「四球より打たれたほうがまし」に異論 神大教授が分析
いや,プロ野球は比較的容易にデータが集まって,統計分析しやすい対象ではあるけどさ。これはあまりに稚拙な分析でないですか?「神大教授」なんて発言に権威を与えられる人が,こういう無責任な調査結果を発表するのはどうかと。
記事の中でプロ野球解説者の広岡氏は,精神的なところに反論の根拠を求めてますが,僕はもう少し調査そのものについて反論してみます。

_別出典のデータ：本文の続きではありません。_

(** When [runPreflight] gets as far as the triggers, the configuration
    is a validated one and the changed files are sorted.  So the two
    fatal exits inside the trigger loop, for an error of [match] and for
    an input type other than args, are never taken: the run ends with
    success, with failure exactly when a spawned subprocess failed, or,
    before any event, with the fatal error of a requested name that the
    configuration does not have.  Each subprocess gets the command tokens
    of its trigger followed by the matched files in sorted order. *)
Theorem runPreflightCommand_outcomes
  (configPath commitHash : string) (dryRun verbose : bool) (triggerNames : list string)
  (events : list (TriggerConfig * event)) (out : outcome) :
  runPreflightCommand E File os_Open Decode git BashQuote cmdRun
                      configPath commitHash dryRun verbose triggerNames = Ran events out ->
  (out = ExitSuccess \/ out = ExitFailure \/
   exists n, out = Fatal (ErrNoSuchTrigger n) /\ n ∈ triggerNames /\ events = []) /\
  (out = ExitFailure <-> exists tr cmdArgs, In (tr, EvSpawn cmdArgs true) events) /\
  (forall tr cmdArgs failed, In (tr, EvSpawn cmdArgs failed) events ->
     exists fnames,
       cmdArgs = Cmd tr ++ fnames /\ fnames <> [] /\
       StronglySorted gosort.string_le fnames /\
       forall f, f ∈ fnames -> match_ tr f = (true, None)).
Proof.
  unfold runPreflightCommand.
  destruct (readConfig E File os_Open Decode configPath) as [e|cfg] eqn:Hr; [discriminate|].
  apply readConfig_inr in Hr.
  destruct (queryChangedFiles E git commitHash) as [e|files]; [discriminate|].
  set (changed := gosort.Strings files).
  destruct (runPreflight BashQuote cmdRun changed dryRun verbose cfg triggerNames)
    as [evs o] eqn:Hrun.
  intros [= <- <-].
  assert (forall tr cmdArgs failed, In (tr, EvSpawn cmdArgs failed) evs ->
            exists fnames,
              cmdArgs = Cmd tr ++ fnames /\ fnames <> [] /\
              StronglySorted gosort.string_le fnames /\
              forall f, f ∈ fnames -> match_ tr f = (true, None)) as Hargs.
  { intros tr cmdArgs failed Hin.
    replace evs with (fst (runPreflight BashQuote cmdRun changed dryRun verbose cfg triggerNames))
      in Hin by (rewrite Hrun; reflexivity).
    apply spawn_arguments in Hin as (Ha & Hne & Hmem).
    exists (matched_files tr changed). split; [exact Ha|]. split; [exact Hne|]. split.
    - eapply StronglySorted_sublist; [apply matched_files_sublist|apply Strings_sorted].
    - intros f Hf. apply Hmem, Hf. }
  destruct (selectTriggers cfg triggerNames) as [e|en] eqn:Hs.
  - unfold runPreflight in Hrun. rewrite Hs in Hrun. injection Hrun as <- <-.
    apply selectTriggers_inl in Hs as (n & -> & Hn & _).
    split; [right; right; exists n; auto|]. split; [|exact Hargs].
    split; [discriminate|]. intros (tr & args & []).
  - apply selectTriggers_inr in Hs as [Hknown _].
    rewrite (runPreflight_validated BashQuote cmdRun changed verbose dryRun cfg triggerNames
               Hr Hknown) in Hrun.
    injection Hrun as <- <-. rewrite <- any_failed_In.
    split; [|split; [|exact Hargs]]; destruct (any_failed _); auto.
    + split; congruence.
    + split; congruence.
Qed.

End CommandFacts.

(** ** Witnesses on the sample environment *)

Lemma readConfig_returns_well_formed_witness :
  readConfig unit string sample_open sample_decode ".git-preflight" = inr sample_config /\
  NoDup (config_names sample_config).
Proof.
  assert (readConfig unit string sample_open sample_decode ".git-preflight" =
          inr sample_config) as Hr by (vm_compute; reflexivity).
  split; [exact Hr|].
  apply (readConfig_returns_well_formed unit string sample_open sample_decode
           ".git-preflight" sample_config Hr).
Defined.

Lemma runPreflightCommand_outcomes_witness :
  runPreflightCommand unit string sample_open sample_decode sample_git
    sample_quote first_fails ".git-preflight" EmptyString false false [] =
  Ran [(lint_trigger, EvSpawn ["golint"; "main.go"] true);
       (docs_trigger, EvSpawn ["mdfmt"; "-w"; "README.md"] false)] ExitFailure /\
  (ExitFailure = ExitFailure <->
   exists tr cmdArgs,
     In (tr, EvSpawn cmdArgs true)
        [(lint_trigger, EvSpawn ["golint"; "main.go"] true);
         (docs_trigger, EvSpawn ["mdfmt"; "-w"; "README.md"] false)]).
Proof.
  assert (runPreflightCommand unit string sample_open sample_decode sample_git
            sample_quote first_fails ".git-preflight" EmptyString false false [] =
          Ran [(lint_trigger, EvSpawn ["golint"; "main.go"] true);
               (docs_trigger, EvSpawn ["mdfmt"; "-w"; "README.md"] false)] ExitFailure)
    as Hrun by (vm_compute; reflexivity).
  split; [exact Hrun|].
  apply (runPreflightCommand_outcomes unit string sample_open sample_decode sample_git
           sample_quote first_fails ".git-preflight" EmptyString false false [] _ _ Hrun).
Defined.

(** ** [Clean] ends within its fuel *)

Lemma copy_element_shorter path : forall out out' path',
  path_dir.copy_element path out = (out', path') -> len path' <= len path.
Proof.
  induction path as [|c rest IH]; intros out out' path'; cbn [path_dir.copy_element].
  { intros [= <- <-]. lia. }
  destruct (is_byte c slash); [intros [= <- <-]; lia|].
  intros H. apply IH in H. simpl. lia.
Qed.

Lemma Clean_loop_total fuel : forall rooted path out dotdot,
  len path < fuel -> is_Some (path_dir.Clean_loop fuel rooted path out dotdot).
Proof.
  induction fuel as [|fuel IH]; intros rooted path out dotdot Hlen; [lia|].
  cbn [path_dir.Clean_loop]. destruct path as [|c rest]; [eauto|]. simpl in Hlen.
  destruct (is_byte c slash) eqn:Hc; [apply IH; lia|].
  destruct (is_byte c "." && (is_empty rest || head_is slash rest)); [apply IH; lia|].
  assert (len (drop 1 rest) < fuel) as Hd by (rewrite drop_length; lia).
  destruct (is_byte c "." && head_is "." rest && _).
  { destruct (Nat.ltb dotdot (length out)); [apply IH, Hd|].
    destruct (negb rooted); apply IH, Hd. }
  destruct (path_dir.copy_element (String c rest) _) as [out' path'] eqn:Hcp.
  cbn [path_dir.copy_element] in Hcp. rewrite Hc in Hcp.
  apply copy_element_shorter in Hcp. apply IH. lia.
Qed.

(** ** The changed files as a set *)

(** Without a commit hash the changed-file list is a function of the set
    of the reported paths: change sources that report the same paths, in
    any order, any number of times and from any of the three sources,
    give the same list. *)
Theorem changedFiles_of_the_set
  (commitFiles commitFiles' : list string)
  (committed unstaged staged committed' unstaged' staged' : list string) :
  (forall f : string,
     f ∈ committed \/ f ∈ unstaged \/ f ∈ staged <->
     f ∈ committed' \/ f ∈ unstaged' \/ f ∈ staged') ->
  changedFiles EmptyString commitFiles committed unstaged staged =
  changedFiles EmptyString commitFiles' committed' unstaged' staged'.
Proof.
  intros Hsame. unfold changedFiles, unsortedChangedFiles. cbn [is_empty negb].
  apply Strings_order_irrelevant. apply NoDup_Permutation; try apply stringSet2Slice_NoDup.
  intros f. rewrite !stringSet2Slice_elem, !changedFileSet_lookup. apply Hsame.
Qed.

Lemma changedFiles_of_the_set_witness :
  changedFiles EmptyString [] ["b.go"; "a.go"] ["a.go"] [] =
  changedFiles EmptyString ["x"] [] ["a.go"; "a.go"] ["b.go"].
Proof.
  apply changedFiles_of_the_set. intros f.
  rewrite !elem_of_cons, !elem_of_nil. tauto.
Defined.

(** ** More changed files *)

ツッコミどころ第一は,データ入手方法が「ビデオ録画」ということ。これはつまりTV中継のある試合のみということを意味していると思われます。となると必然的に「人気球団」の試合のみに偏りができますな。もしかして神戸で多く放送されている阪神戦のみを分析の対象としてるんじゃ・・・なんて推測も出てきてしまいます。これでは「プロ野球」全体を対象とする調査とは言えません。ただ,サンプルについては記事で詳しく触れられていないので,実際どうなのかはよく分かりませんが,まあまさかこんな統計分析のイロハぐらい経済系の学者先生ならよく分かってらっしゃるでしょう(過去の研究業績を探ると統計分析使ってるし)。
第二に,「四球より打たれたほうがまし」という野球解説者の通説は,「弱気で逃げにいって四球を出すぐらいなら,勝負しにいって打たれた方がまし」という意味だということ。「先頭打者に四球」というのも,あっさり歩かせてしまうのか,それともカウント2−3までいって,際どいところでボール判定されて歩かせるのか,質に違いがあるはず。そういう違いを考慮せずに,単純に数だけで判断するのは,全く意味がない分析ですな。せめてコントロール変数として,「ストライクカウント」とか,「その打者への投球数」を投入することが必要なのではないかと。
自分の専門外のことに首つっこんで,適当な調査をするのは,発言に権威が与えられる人がやることじゃないですな。まあもちろん読む方も簡単に信じちゃいけないんですが。こういうのは「教授」じゃなくて,「野球好きのおっさん」による調査と思うのが正解かと。